I’m holding on to a ring, tight in my pocket. But it’s not the one I bought this morning. “Hold your damn horses, Sasha.”
She looks up at me, laughing, and the sound is so beautiful I have to set my jaw to keep from grinning like a fool again.
“Fine,” she says finally. “But only because we’re going to be late for our own wedding.”
* * *
The woman performing the ceremony is in her sixties, with pale skin and slate-gray hair, her thick glasses so pointed they’re almost horn-rimmed.
“Are we ready?” she asks, glancing at the clock.

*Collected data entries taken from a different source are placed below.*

(* ------------------------------------------------------------------ *)
(** ** Assignments to one field *)

Definition set_rc_URL v r := mkRegistryCredentials v (rc_Username r) (rc_Password r).
Definition set_rc_Username v r := mkRegistryCredentials (rc_URL r) v (rc_Password r).
Definition set_rc_Password v r := mkRegistryCredentials (rc_URL r) (rc_Username r) v.
Definition set_tls_CertFile v r := mkTLSConfig v (tls_KeyFile r) (tls_CAFile r) (tls_SkipVerify
  r).
Definition set_tls_KeyFile v r := mkTLSConfig (tls_CertFile r) v (tls_CAFile r) (tls_SkipVerify
  r).
Definition set_tls_CAFile v r := mkTLSConfig (tls_CertFile r) (tls_KeyFile r) v (tls_SkipVerify
  r).
Definition set_tls_SkipVerify v r := mkTLSConfig (tls_CertFile r) (tls_KeyFile r) (tls_CAFile r)
  v.
Definition set_sp_Enabled v r := mkSPIFFEConfig v (sp_EndpointSocket r) (sp_ExpectedServerID r).
Definition set_sp_EndpointSocket v r := mkSPIFFEConfig (sp_Enabled r) v (sp_ExpectedServerID r).
Definition set_sp_ExpectedServerID v r := mkSPIFFEConfig (sp_Enabled r) (sp_EndpointSocket r) v.
Definition set_mc_CollectCPU v r := mkMetricsConfig v (mc_CollectMemory r) (mc_CollectStorage r).
Definition set_mc_CollectMemory v r := mkMetricsConfig (mc_CollectCPU r) v (mc_CollectStorage r).
Definition set_mc_CollectStorage v r := mkMetricsConfig (mc_CollectCPU r) (mc_CollectMemory r) v.
Definition set_fb_Enabled v r := mkRegistryFallbackConfig v (fb_Registries r) (fb_Runtimes r).
Definition set_fb_Registries v r := mkRegistryFallbackConfig (fb_Enabled r) v (fb_Runtimes r).
Definition set_fb_Runtimes v r := mkRegistryFallbackConfig (fb_Enabled r) (fb_Registries r) v.
Definition set_ot_Enabled v r := mkOtelAudit v (ot_Endpoint r).
Definition set_ot_Endpoint v r := mkOtelAudit (ot_Enabled r) v.
Definition set_sf_Path v r := mkSyslogAuditFile v (sf_MaxSizeMB r) (sf_MaxBackups r)
  (sf_MaxAgeDays r) (sf_Compress r).
Definition set_sf_MaxSizeMB v r := mkSyslogAuditFile (sf_Path r) v (sf_MaxBackups r)
  (sf_MaxAgeDays r) (sf_Compress r).
Definition set_sf_MaxBackups v r := mkSyslogAuditFile (sf_Path r) (sf_MaxSizeMB r) v
  (sf_MaxAgeDays r) (sf_Compress r).
Definition set_sf_MaxAgeDays v r := mkSyslogAuditFile (sf_Path r) (sf_MaxSizeMB r) (sf_MaxBackups
  r) v (sf_Compress r).
Definition set_sf_Compress v r := mkSyslogAuditFile (sf_Path r) (sf_MaxSizeMB r) (sf_MaxBackups r)
  (sf_MaxAgeDays r) v.
Definition set_sy_Enabled v r := mkSyslogAudit v (sy_Target r) (sy_Tag r) (sy_SocketPath r)
  (sy_Network r) (sy_Address r) (sy_File r).
Definition set_sy_Target v r := mkSyslogAudit (sy_Enabled r) v (sy_Tag r) (sy_SocketPath r)
  (sy_Network r) (sy_Address r) (sy_File r).
Definition set_sy_Tag v r := mkSyslogAudit (sy_Enabled r) (sy_Target r) v (sy_SocketPath r)
  (sy_Network r) (sy_Address r) (sy_File r).
Definition set_sy_SocketPath v r := mkSyslogAudit (sy_Enabled r) (sy_Target r) (sy_Tag r) v
  (sy_Network r) (sy_Address r) (sy_File r).
Definition set_sy_Network v r := mkSyslogAudit (sy_Enabled r) (sy_Target r) (sy_Tag r)
  (sy_SocketPath r) v (sy_Address r) (sy_File r).
Definition set_sy_Address v r := mkSyslogAudit (sy_Enabled r) (sy_Target r) (sy_Tag r)
  (sy_SocketPath r) (sy_Network r) v (sy_File r).
Definition set_sy_File v r := mkSyslogAudit (sy_Enabled r) (sy_Target r) (sy_Tag r) (sy_SocketPath
  r) (sy_Network r) (sy_Address r) v.
Definition set_au_Enabled v r := mkAuditConfig v (au_Syslog r) (au_Otel r).
Definition set_au_Syslog v r := mkAuditConfig (au_Enabled r) v (au_Otel r).
Definition set_au_Otel v r := mkAuditConfig (au_Enabled r) (au_Syslog r) v.
Definition set_dd_Enabled v r := mkDirectDeliveryConfig v (dd_ImageDir r).
Definition set_dd_ImageDir v r := mkDirectDeliveryConfig (dd_Enabled r) v.
Definition set_ac_GroundControlURL v r := mkAppConfig v (ac_LogLevel r) (ac_UseUnsecure r)
  (ac_StateReplicationInterval r) (ac_RegisterSatelliteInterval r) (ac_HeartbeatInterval r)
  (ac_Metrics r) (ac_BringOwnRegistry r) (ac_LocalRegistryCredentials r) (ac_TLS r) (ac_SPIFFE r)
  (ac_EncryptConfig r) (ac_RegistryFallback r) (ac_HarborRegistryURL r) (ac_DirectDelivery r)
  (ac_Audit r).
Definition set_ac_LogLevel v r := mkAppConfig (ac_GroundControlURL r) v (ac_UseUnsecure r)
  (ac_StateReplicationInterval r) (ac_RegisterSatelliteInterval r) (ac_HeartbeatInterval r)
  (ac_Metrics r) (ac_BringOwnRegistry r) (ac_LocalRegistryCredentials r) (ac_TLS r) (ac_SPIFFE r)
  (ac_EncryptConfig r) (ac_RegistryFallback r) (ac_HarborRegistryURL r) (ac_DirectDelivery r)
  (ac_Audit r).
Definition set_ac_UseUnsecure v r := mkAppConfig (ac_GroundControlURL r) (ac_LogLevel r) v
  (ac_StateReplicationInterval r) (ac_RegisterSatelliteInterval r) (ac_HeartbeatInterval r)
  (ac_Metrics r) (ac_BringOwnRegistry r) (ac_LocalRegistryCredentials r) (ac_TLS r) (ac_SPIFFE r)
  (ac_EncryptConfig r) (ac_RegistryFallback r) (ac_HarborRegistryURL r) (ac_DirectDelivery r)
  (ac_Audit r).
Definition set_ac_StateReplicationInterval v r := mkAppConfig (ac_GroundControlURL r) (ac_LogLevel
  r) (ac_UseUnsecure r) v (ac_RegisterSatelliteInterval r) (ac_HeartbeatInterval r) (ac_Metrics r)
  (ac_BringOwnRegistry r) (ac_LocalRegistryCredentials r) (ac_TLS r) (ac_SPIFFE r)
  (ac_EncryptConfig r) (ac_RegistryFallback r) (ac_HarborRegistryURL r) (ac_DirectDelivery r)
  (ac_Audit r).
Definition set_ac_RegisterSatelliteInterval v r := mkAppConfig (ac_GroundControlURL r)
  (ac_LogLevel r) (ac_UseUnsecure r) (ac_StateReplicationInterval r) v (ac_HeartbeatInterval r)
  (ac_Metrics r) (ac_BringOwnRegistry r) (ac_LocalRegistryCredentials r) (ac_TLS r) (ac_SPIFFE r)
  (ac_EncryptConfig r) (ac_RegistryFallback r) (ac_HarborRegistryURL r) (ac_DirectDelivery r)
  (ac_Audit r).
Definition set_ac_HeartbeatInterval v r := mkAppConfig (ac_GroundControlURL r) (ac_LogLevel r)
  (ac_UseUnsecure r) (ac_StateReplicationInterval r) (ac_RegisterSatelliteInterval r) v
  (ac_Metrics r) (ac_BringOwnRegistry r) (ac_LocalRegistryCredentials r) (ac_TLS r) (ac_SPIFFE r)
  (ac_EncryptConfig r) (ac_RegistryFallback r) (ac_HarborRegistryURL r) (ac_DirectDelivery r)
  (ac_Audit r).
Definition set_ac_Metrics v r := mkAppConfig (ac_GroundControlURL r) (ac_LogLevel r)
  (ac_UseUnsecure r) (ac_StateReplicationInterval r) (ac_RegisterSatelliteInterval r)
  (ac_HeartbeatInterval r) v (ac_BringOwnRegistry r) (ac_LocalRegistryCredentials r) (ac_TLS r)
  (ac_SPIFFE r) (ac_EncryptConfig r) (ac_RegistryFallback r) (ac_HarborRegistryURL r)
  (ac_DirectDelivery r) (ac_Audit r).
Definition set_ac_BringOwnRegistry v r := mkAppConfig (ac_GroundControlURL r) (ac_LogLevel r)
  (ac_UseUnsecure r) (ac_StateReplicationInterval r) (ac_RegisterSatelliteInterval r)
  (ac_HeartbeatInterval r) (ac_Metrics r) v (ac_LocalRegistryCredentials r) (ac_TLS r) (ac_SPIFFE
  r) (ac_EncryptConfig r) (ac_RegistryFallback r) (ac_HarborRegistryURL r) (ac_DirectDelivery r)
  (ac_Audit r).
Definition set_ac_LocalRegistryCredentials v r := mkAppConfig (ac_GroundControlURL r) (ac_LogLevel
  r) (ac_UseUnsecure r) (ac_StateReplicationInterval r) (ac_RegisterSatelliteInterval r)
  (ac_HeartbeatInterval r) (ac_Metrics r) (ac_BringOwnRegistry r) v (ac_TLS r) (ac_SPIFFE r)
  (ac_EncryptConfig r) (ac_RegistryFallback r) (ac_HarborRegistryURL r) (ac_DirectDelivery r)
  (ac_Audit r).
Definition set_ac_TLS v r := mkAppConfig (ac_GroundControlURL r) (ac_LogLevel r) (ac_UseUnsecure
  r) (ac_StateReplicationInterval r) (ac_RegisterSatelliteInterval r) (ac_HeartbeatInterval r)
  (ac_Metrics r) (ac_BringOwnRegistry r) (ac_LocalRegistryCredentials r) v (ac_SPIFFE r)
  (ac_EncryptConfig r) (ac_RegistryFallback r) (ac_HarborRegistryURL r) (ac_DirectDelivery r)
  (ac_Audit r).
Definition set_ac_SPIFFE v r := mkAppConfig (ac_GroundControlURL r) (ac_LogLevel r)
  (ac_UseUnsecure r) (ac_StateReplicationInterval r) (ac_RegisterSatelliteInterval r)
  (ac_HeartbeatInterval r) (ac_Metrics r) (ac_BringOwnRegistry r) (ac_LocalRegistryCredentials r)
  (ac_TLS r) v (ac_EncryptConfig r) (ac_RegistryFallback r) (ac_HarborRegistryURL r)
  (ac_DirectDelivery r) (ac_Audit r).
Definition set_ac_EncryptConfig v r := mkAppConfig (ac_GroundControlURL r) (ac_LogLevel r)
  (ac_UseUnsecure r) (ac_StateReplicationInterval r) (ac_RegisterSatelliteInterval r)
  (ac_HeartbeatInterval r) (ac_Metrics r) (ac_BringOwnRegistry r) (ac_LocalRegistryCredentials r)
  (ac_TLS r) (ac_SPIFFE r) v (ac_RegistryFallback r) (ac_HarborRegistryURL r) (ac_DirectDelivery
  r) (ac_Audit r).
Definition set_ac_RegistryFallback v r := mkAppConfig (ac_GroundControlURL r) (ac_LogLevel r)
  (ac_UseUnsecure r) (ac_StateReplicationInterval r) (ac_RegisterSatelliteInterval r)
  (ac_HeartbeatInterval r) (ac_Metrics r) (ac_BringOwnRegistry r) (ac_LocalRegistryCredentials r)
  (ac_TLS r) (ac_SPIFFE r) (ac_EncryptConfig r) v (ac_HarborRegistryURL r) (ac_DirectDelivery r)
  (ac_Audit r).
Definition set_ac_HarborRegistryURL v r := mkAppConfig (ac_GroundControlURL r) (ac_LogLevel r)
  (ac_UseUnsecure r) (ac_StateReplicationInterval r) (ac_RegisterSatelliteInterval r)
  (ac_HeartbeatInterval r) (ac_Metrics r) (ac_BringOwnRegistry r) (ac_LocalRegistryCredentials r)
  (ac_TLS r) (ac_SPIFFE r) (ac_EncryptConfig r) (ac_RegistryFallback r) v (ac_DirectDelivery r)
  (ac_Audit r).
Definition set_ac_DirectDelivery v r := mkAppConfig (ac_GroundControlURL r) (ac_LogLevel r)
  (ac_UseUnsecure r) (ac_StateReplicationInterval r) (ac_RegisterSatelliteInterval r)
  (ac_HeartbeatInterval r) (ac_Metrics r) (ac_BringOwnRegistry r) (ac_LocalRegistryCredentials r)
  (ac_TLS r) (ac_SPIFFE r) (ac_EncryptConfig r) (ac_RegistryFallback r) (ac_HarborRegistryURL r) v
  (ac_Audit r).
Definition set_ac_Audit v r := mkAppConfig (ac_GroundControlURL r) (ac_LogLevel r) (ac_UseUnsecure
  r) (ac_StateReplicationInterval r) (ac_RegisterSatelliteInterval r) (ac_HeartbeatInterval r)
  (ac_Metrics r) (ac_BringOwnRegistry r) (ac_LocalRegistryCredentials r) (ac_TLS r) (ac_SPIFFE r)
  (ac_EncryptConfig r) (ac_RegistryFallback r) (ac_HarborRegistryURL r) (ac_DirectDelivery r) v.
Definition set_stc_RegistryCredentials v r := mkStateConfig v (stc_StateURL r).
Definition set_stc_StateURL v r := mkStateConfig (stc_RegistryCredentials r) v.
Definition set_cf_StateConfig v r := mkConfig v (cf_AppConfig r) (cf_ZotConfigRaw r).
Definition set_cf_AppConfig v r := mkConfig (cf_StateConfig r) v (cf_ZotConfigRaw r).
Definition set_cf_ZotConfigRaw v r := mkConfig (cf_StateConfig r) (cf_AppConfig r) v.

“They were too busy staring into each other’s eyes,” Chelsea says, practically sighing. “Lost track of time.”
Everyone laughs, except me and the officiant. We both grumble. If I didn’t look so much like Dad, I’d have thought I was switched at birth.
There are a dozen chairs in the room, mostly filled with my family. Almost everyone is here: Dad. Cassandra and her husband Blake. Jude and Cap, with Nora on the tablet Cap’s holding. It’s midnight in London, but she still got dressed up to watch, her glasses fogging with tears already.
Sasha waves and she waves back.
Chelsea and Seamus are in the back, Seamus bouncing a babbling baby Imogen in the baby carrier.
I wanted to do this just the two of us. But seeing everyone here—everyone except Eli, Reese, and, of course, Mom—fills me with unexpected happiness. They’re here for me, no matter how many times I couldn’t be there for them because I was on the other side of the world or knee-deep in some dangerous assignment.
“We’re ready—” I begin, but just then, the doors burst open, and Eli and Reese appear, a crowd of people calling out behind them, phones raised high.
Eli slams the door closed behind them, looking sheepish. “Sorry we’re late.”
I frown, trying to cover up that warmth turning to an explosion of happiness in my chest that they dropped everything to fly here from California for this.
Sasha makes a little sound of excitement, her hands squeezing on mine.
“You’re just marrying me for Reese, aren’t you?” I whisper.
“You’re just now figuring that out?” she whispers back.
My lips tug up in a smile, which Cassandra takes a goddamned picture of.
The officiant clears her throat loudly, and everyone takes a seat.
“We’re gathered here today in the presence of witnesses to unite”—she looks down at the paper in her hand—“Griffin and Sasha…” She looks confused. Probably because I got my friend to make sure no surnames were mentioned.
She looks up, clearing her throat. She doesn’t like surprises. Okay, maybe she’s a long-lost great-aunt.
“The contract of marriage is not to be taken lightly. It is a commitment between two partners in life…”
I should be sweating with these words, but at that moment, Sasha turns to me, sliding both her hands into mine. She’s smiling wide, looking perfectly comfortable, like she’s made peace with this situation.
Like she’s happy to be here.
“Do you, Griffin, take Sasha to be your lawfully wedded wife?” the officiant asks. “To have and to hold from this day forward, in sickness and in health, for richer or for poorer, and to love and cherish as long as you both shall live?”
For a moment, Laura flashes before my eyes, her face so different from Sasha’s. The image threatens to shift to the last time I saw her, her eyes on me as she left the world, blood on her lips.
But I shove the image aside.
“I do,” I say, my voice hard.
I feel the room—my family—let out a collective sigh.